To evaluate the utility of MDF in tissue-like systems, we applied the platform to 3D self-assembled aggregates composed of SHSY5Y-derived neurons and HMC3 microglia^35^. These co-culture neuro-glial spheroids (NGS) offer a physiologically relevant model for studying intercellular signaling. SHSY5Y (S) and HMC3 (H) cells were transfected with either donor-only (mNg or mScI3) or donor-acceptor constructs (ShY-L-mNg or ShR-L-mScI3), then self-assembled into NGS using a combination of untransfected (S0, H0) or transfected (S1, H1 for donor only; S2, H2 for donor-acceptor) cell populations. Figure 2A–D present live cell images of two S2 + H2 NGS. FLT analysis showed robust FRET responses within each cell type, with donor–acceptor constructs exhibiting significantly reduced lifetimes compared to donor-only controls (Fig. 2E, 2I). Critically, the presence of biosensors in one cell type had no impact on FRET detection in the other, confirming that MDF maintains signal specificity in 3D mixed-cell spheroids (Fig. 2F–H, 2J–L).

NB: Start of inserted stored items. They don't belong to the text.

(** * trafaret.extras: the field-group key [KeysSubset] and the documentation
    walker [trafaret_parse].

    Shallow embedding of [src/trafaret/extras.py].  Python dictionaries are
    association lists in insertion order (a key is bound once; re-binding it
    keeps its position and replaces its value), generators are the finite
    trace of what they yield together with the way they stop, and exceptions
    are explicit results. *)

From Stdlib Require Import List String Ascii ZArith Bool Lia.
From Stdlib Require Import DecimalString.
Import ListNotations.
Set Warnings "-register-all".
Local Open Scope list_scope.
Local Open Scope string_scope.

(** [x in names] for a list of strings *)
Definition is_in (x : string) (names : list string) : bool :=
  existsb (String.eqb x) names.

(** ** Python dictionaries with string keys *)

Module PyDict.

Section Ops.
Context {V : Type}.

Definition t := list (string * V).

(** [k in d] *)
Fixpoint mem (d : t) (k : string) : bool :=
  match d with
  | [] => false
  | (k', _) :: d' => if String.eqb k' k then true else mem d' k
  end.

(** [d[k]], [None] when the key is absent *)
Fixpoint get (d : t) (k : string) : option V :=
  match d with
  | [] => None
  | (k', v) :: d' => if String.eqb k' k then Some v else get d' k
  end.

(** [d[k] = v] *)
Fixpoint set (d : t) (k : string) (v : V) : t :=
  match d with
  | [] => [(k, v)]
  | (k', v') :: d' =>
      if String.eqb k' k then (k', v) :: d' else (k', v') :: set d' k v
  end.

(** [d.update(other)] *)
Definition update (d other : t) : t :=
  fold_left (fun acc kv => set acc (fst kv) (snd kv)) other d.

(** [dict(pairs)] *)
Definition of_pairs (pairs : list (string * V)) : t := update [] pairs.

Definition keys (d : t) : list string := map fst d.

End Ops.

Arguments t : clear implicits.

End PyDict.

(** ** The field-group key: [class KeysSubset(Key)] *)

Module FieldGroup.

(** Python values the key handles.  [VDataError e] is a [DataError] object
    whose [error] attribute is [e]: a message for a leaf failure, a
    dictionary from field name to failure for a structured one. *)
Inductive value : Type :=
| VNone
| VBool (b : bool)
| VInt (z : Z)
| VStr (s : string)
| VList (l : list value)
| VDict (d : list (string * value))
| VDataError (error : value).

Inductive exn : Type :=
| AttributeError.

(** The validators as far as [keys_names] looks at them: a [Dict] with its
    keys, the default [Any()], or another validator (named by a tag).  A key
    of a [Dict] is a plain [Key] or a [KeysSubset]. *)
Inductive trafaret : Type :=
| Any
| Dict (dkeys : list key)
| Other (tag : string)
with key : Type :=
| Key (kname : string)
| Subset (ks : KeysSubset)
with KeysSubset : Type :=
| Build_KeysSubset (_keys : list string) (_name : string) (_trafaret : trafaret).

Definition keys (self : KeysSubset) : list string :=
  match self with Build_KeysSubset k _ _ => k end.

Definition name (self : KeysSubset) : string :=
  match self with Build_KeysSubset _ n _ => n end.

Definition inner (self : KeysSubset) : trafaret :=
  match self with Build_KeysSubset _ _ t => t end.

(** [KeysSubset.__init__(self, *keys)] *)
Definition __init__ (keys : list string) : KeysSubset :=
  Build_KeysSubset keys ("[" ++ String.concat ", " keys ++ "]") Any.

(** What the enclosing [Dict] does with a key it is built from: it stores the
    inner validator on it. *)
Definition set_trafaret (self : KeysSubset) (t : trafaret) : KeysSubset :=
  Build_KeysSubset (keys self) (name self) t.

(** Modelled from the spec: [Dict.keys_names] and [Key.keys_names] are not in
    the source file.  A Record yields the names of its keys in declaration
    order; a plain field descriptor stands for its own name, a field-group
    key for the names of its own [keys_names()]. *)
Definition Dict_keys_names (key_keys_names : key -> list string)
    (dkeys : list key) : list string :=
  flat_map key_keys_names dkeys.

(** [KeysSubset.keys_names(self)]: the names the generator yields. *)
Fixpoint keys_names (self : KeysSubset) : list string :=
  match self with
  | Build_KeysSubset keys _ tr =>
      (match tr with
       | Dict dkeys =>
           Dict_keys_names
             (fun k => match k with
                       | Key n => [n]
                       | Subset ks => keys_names ks
                       end) dkeys
       | _ => []
       end ++ keys)%list
  end.

Definition key_keys_names (k : key) : list string :=
  match k with
  | Key n => [n]
  | Subset ks => keys_names ks
  end.

(** A generator object returned by [keys_names()], not yet iterated; it is
    described by the names it yields when first iterated. *)
Record generator : Type := { pending : list string }.

(** What a generator function does when drained: the items it yields, and
    then either its normal end or the exception that stops it. *)
Record trace (A : Type) : Type :=
  { yielded : list A; raised : option exn }.
Arguments yielded {A}.
Arguments raised {A}.
Arguments Build_trace {A}.

Definition triple : Type := string * value * generator.

(** [data.get(k)] *)
Definition data_get (data : PyDict.t value) (k : string) : value :=
  match PyDict.get data k with
  | Some v => v
  | None => VNone
  end.

(** [dict((k, data.get(k)) for k in self.keys_names() if k in data)] *)
Definition subdict (self : KeysSubset) (data : PyDict.t value) : PyDict.t value :=
  PyDict.of_pairs
    (map (fun k => (k, data_get data k))
         (filter (fun k => PyDict.mem data k) (keys_names self))).
Lemma mergeManualTypes_given_witness :
  getField ResponseType (mergeManualTypes Cases.item Cases.manual) = "Blob" /\
  getField RequestQueryType (mergeManualTypes Cases.item Cases.manual) = "" /\
  getField RequestBodyType (mergeManualTypes Cases.item Cases.manual)
  = "{id: number;}" /\
  getField RequestPathType (mergeManualTypes Cases.item Cases.manual) = "".
Proof.
  assert (NoDup (List.map fst Cases.manual)) as nodup.
  { unfold Cases.manual. cbn [List.map fst].
    repeat (apply NoDup_cons_2; [not_among|]). apply NoDup_nil_2. }
  split; [|split; [|split]].
  - apply (proj1 (mergeManualTypes_given Cases.item Cases.manual
                    ResponseType nodup) (ManualString "Blob")).
    by left.
  - apply (proj1 (mergeManualTypes_given Cases.item Cases.manual
                    RequestQueryType nodup) (ManualString "")).
    right. by left.
  - apply (proj1 (mergeManualTypes_given Cases.item Cases.manual
                    RequestBodyType nodup)
             (ManualData (JObject [("id", JNumber 1)]))).
    right. right. by left.
  - apply (proj2 (mergeManualTypes_given Cases.item Cases.manual
                    RequestPathType nodup)).
    unfold Cases.manual. cbn [List.map fst]. not_among.
Defined.

End ManualTypeFacts.

(** ** The URL of a request *)

Module UrlFacts.
Import Generator.

Lemma replacePathParams_without_brace (fuel : nat) (s : string) :
  JS.occurs "{" s = false -> replacePathParams fuel s = s.
Proof.
  revert s. induction fuel as [|fuel IH]; intros s Hs; [reflexivity|].
  destruct s as [|c s]; [reflexivity|].
  cbn [JS.occurs] in Hs. apply orb_false_elim in Hs as [Hc Hs].
  cbn [replacePathParams]. by rewrite Hc, IH.
Qed.

Lemma stripPrefix_append (p s : string) : JS.stripPrefix p (p +:+ s) = Some s.
Proof.
  induction p as [|c p IH]; [reflexivity|].
  rewrite StringFacts.append_cons. cbn [JS.stripPrefix].
  by rewrite Ascii.eqb_refl.
Qed.

(** X18. On a URL without [{], [formatURL] puts [urlPrefix] in front
    and takes [removeUrlPrefix] away when the URL starts with it; a
    URL that does not start with it keeps all its text, also where
    the prefix occurs further on. *)
Theorem formatURL_prefixes (docOptions : DocConfig) :
  (forall prefix rest : string,
      cfg_removeUrlPrefix docOptions = Some prefix ->
      JS.occurs "{" rest = false ->
      formatURL docOptions (prefix +:+ rest)
      = JS.orOpt (cfg_urlPrefix docOptions) "" +:+ rest) /\
  (forall prefix url : string,
      cfg_removeUrlPrefix docOptions = Some prefix ->
      JS.startsWith prefix url = false ->
      JS.occurs "{" url = false ->
      formatURL docOptions url
      = JS.orOpt (cfg_urlPrefix docOptions) "" +:+ url) /\
  (forall url : string,
      cfg_removeUrlPrefix docOptions = None ->
      JS.occurs "{" url = false ->
      formatURL docOptions url
      = JS.orOpt (cfg_urlPrefix docOptions) "" +:+ url).
Proof.
  split; [|split].
  - intros prefix rest Hp Hr. unfold formatURL. rewrite Hp.
    destruct prefix as [|c prefix].
    + cbn [JS.truthy]. change ("" +:+ rest) with rest.
      by rewrite replacePathParams_without_brace.
    + cbn [JS.truthy]. rewrite stripPrefix_append.
      by rewrite replacePathParams_without_brace.
  - intros prefix url Hp Hs Hu. unfold formatURL. rewrite Hp.
    unfold JS.startsWith in Hs.
    destruct (JS.stripPrefix prefix url); [discriminate|].
    destruct (JS.truthy prefix); by rewrite replacePathParams_without_brace.
  - intros url Hp Hu. unfold formatURL. rewrite Hp.
    by rewrite replacePathParams_without_brace.
Qed.

Lemma formatURL_prefixes_witness :
  formatURL Cases.configPrefixes "/api/users" = "/v2/users" /\
  formatURL Cases.configPrefixes "/users/api" = "/v2/users/api" /\
  formatURL Samples.config "/users" = "/users".
Proof.
  destruct (formatURL_prefixes Cases.configPrefixes) as (starts & other & _).
  destruct (formatURL_prefixes Samples.config) as (_ & _ & none).
  split; [|split].
  - apply (starts "/api" "/users"); reflexivity.
  - apply (other "/api" "/users/api"); reflexivity.
  - apply (none "/users"); reflexivity.
Defined.

Lemma lastCloseOnLine_none (s : string) (i : nat) :
  JS.occurs "}" s = false -> lastCloseOnLine s i = None.
Proof.
  revert i. induction s as [|c s IH]; intros i Hs; [reflexivity|].
  cbn [JS.occurs] in Hs. apply orb_false_elim in Hs as [Hc Hs].
  cbn [lastCloseOnLine]. rewrite (IH _ Hs), Hc.
  by destruct (isLineTerminator c).
Qed.

(** The last [}] of the line is the one after [mid]. *)
Lemma lastCloseOnLine_found (mid post : string) (i : nat) :
  singleLine mid = true -> JS.occurs "}" post = false ->
  1 <= i + String.length mid ->
  lastCloseOnLine (mid +:+ String "}" post) i = Some (i + String.length mid).
Proof.
  revert i. induction mid as [|c mid IH]; intros i Hm Hp Hi.
  - change ("" +:+ String "}" post) with (String "}" post).
    cbn [lastCloseOnLine String.length] in *.
    rewrite (lastCloseOnLine_none _ _ Hp). cbn.
    rewrite Nat.add_0_r in *. destruct i; [lia | reflexivity].
  - rewrite StringFacts.append_cons. cbn [lastCloseOnLine String.length].
    unfold singleLine in Hm. cbn [Utils.allChars] in Hm.
    apply andb_true_iff in Hm as [Hc Hm]. apply negb_true_iff in Hc.
    rewrite Hc, (IH (S i) Hm Hp) by lia. f_equal. lia.
Qed.

Lemma takeString_append (a b : string) :
  takeString (String.length a) (a +:+ b) = a.
Proof.
  induction a as [|c a IH]; [by destruct b|].
  rewrite StringFacts.append_cons. cbn [String.length takeString].
  by rewrite IH.
Qed.

Lemma dropString_append (a b : string) :
  dropString (String.length a) (a +:+ b) = b.
Proof.
  induction a as [|c a IH]; [by destruct b|].
  rewrite StringFacts.append_cons. cbn [String.length dropString].
  exact IH.
Qed.

Lemma replacePathParams_first_brace (fuel : nat) (pre mid post : string) :
  String.length pre < fuel ->
  JS.occurs "{" pre = false -> mid <> "" -> singleLine mid = true ->
  JS.occurs "}" post = false -> JS.occurs "{" post = false ->
  replacePathParams fuel (pre +:+ "{" +:+ mid +:+ "}" +:+ post)
  = pre +:+ "${options.pathParams." +:+ mid +:+ "}" +:+ post.
Proof.
  intros Hf Hpre Hmid Hline Hclose Hopen.
  revert fuel Hf. induction pre as [|c pre IH]; intros fuel Hf.
  - destruct fuel as [|fuel]; [cbn in Hf; lia|].
    change ("" +:+ "{" +:+ mid +:+ "}" +:+ post)
      with (String "{" (mid +:+ String "}" post)).
    cbn [replacePathParams]. rewrite Ascii.eqb_refl.
    rewrite (lastCloseOnLine_found mid post 0 Hline Hclose)
      by (destruct mid; [done | cbn; lia]).
    cbn [Nat.add].
    assert (mid +:+ String "}" post = (mid +:+ "}") +:+ post) as E
      by (by rewrite StringFacts.append_assoc).
    assert (S (String.length mid) = String.length (mid +:+ "}")) as L
      by (rewrite StringFacts.length_append; cbn; lia).
    rewrite E, L, takeString_append, dropString_append.
    rewrite replacePathParams_without_brace by exact Hopen.
    change ("" +:+ "${options.pathParams." +:+ mid +:+ "}" +:+ post)
      with ("${options.pathParams." +:+ mid +:+ "}" +:+ post).
    by rewrite !StringFacts.append_assoc.
  - cbn [JS.occurs] in Hpre. apply orb_false_elim in Hpre as [Hc Hpre].
    destruct fuel as [|fuel]; [cbn in Hf; lia|].
    rewrite !StringFacts.append_cons. cbn [replacePathParams].
    rewrite Hc. f_equal. apply IH; [exact Hpre|]. cbn in Hf. lia.
Qed.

The transient transfection of SHSY5Y and HMC3 cells typically yields modest efficiency (~ 30%), resulting in a fraction of non-transfected cells within the NGS. Despite this, both green and red donor FLT signals were readily detectable, demonstrating that even partial biosensor expression is sufficient for signal acquisition.
MDF Application #2: Multiplexed FRET differentiates TNFR1 and TNFR2 conformation changes in live cells
We have previously demonstrated that cellular TNFSFR FRET biosensors report a basal FRET signal from pre-ligand dimers that reflects the proximity of the intracellular receptor termini and serves as a sensitive proxy for receptor conformation^18,19,21,36^. Importantly, we observed that perturbations to this basal FRET—through mutagenesis or small-molecule treatment — correlate with downstream signaling outcomes, including IκB degradation and activation of NF-κB transcription factors^16,17,21^. This conserved conformational signature across TNFSFRs provides a powerful foundation for HTS of receptor-specific modulators using FRET-based readouts.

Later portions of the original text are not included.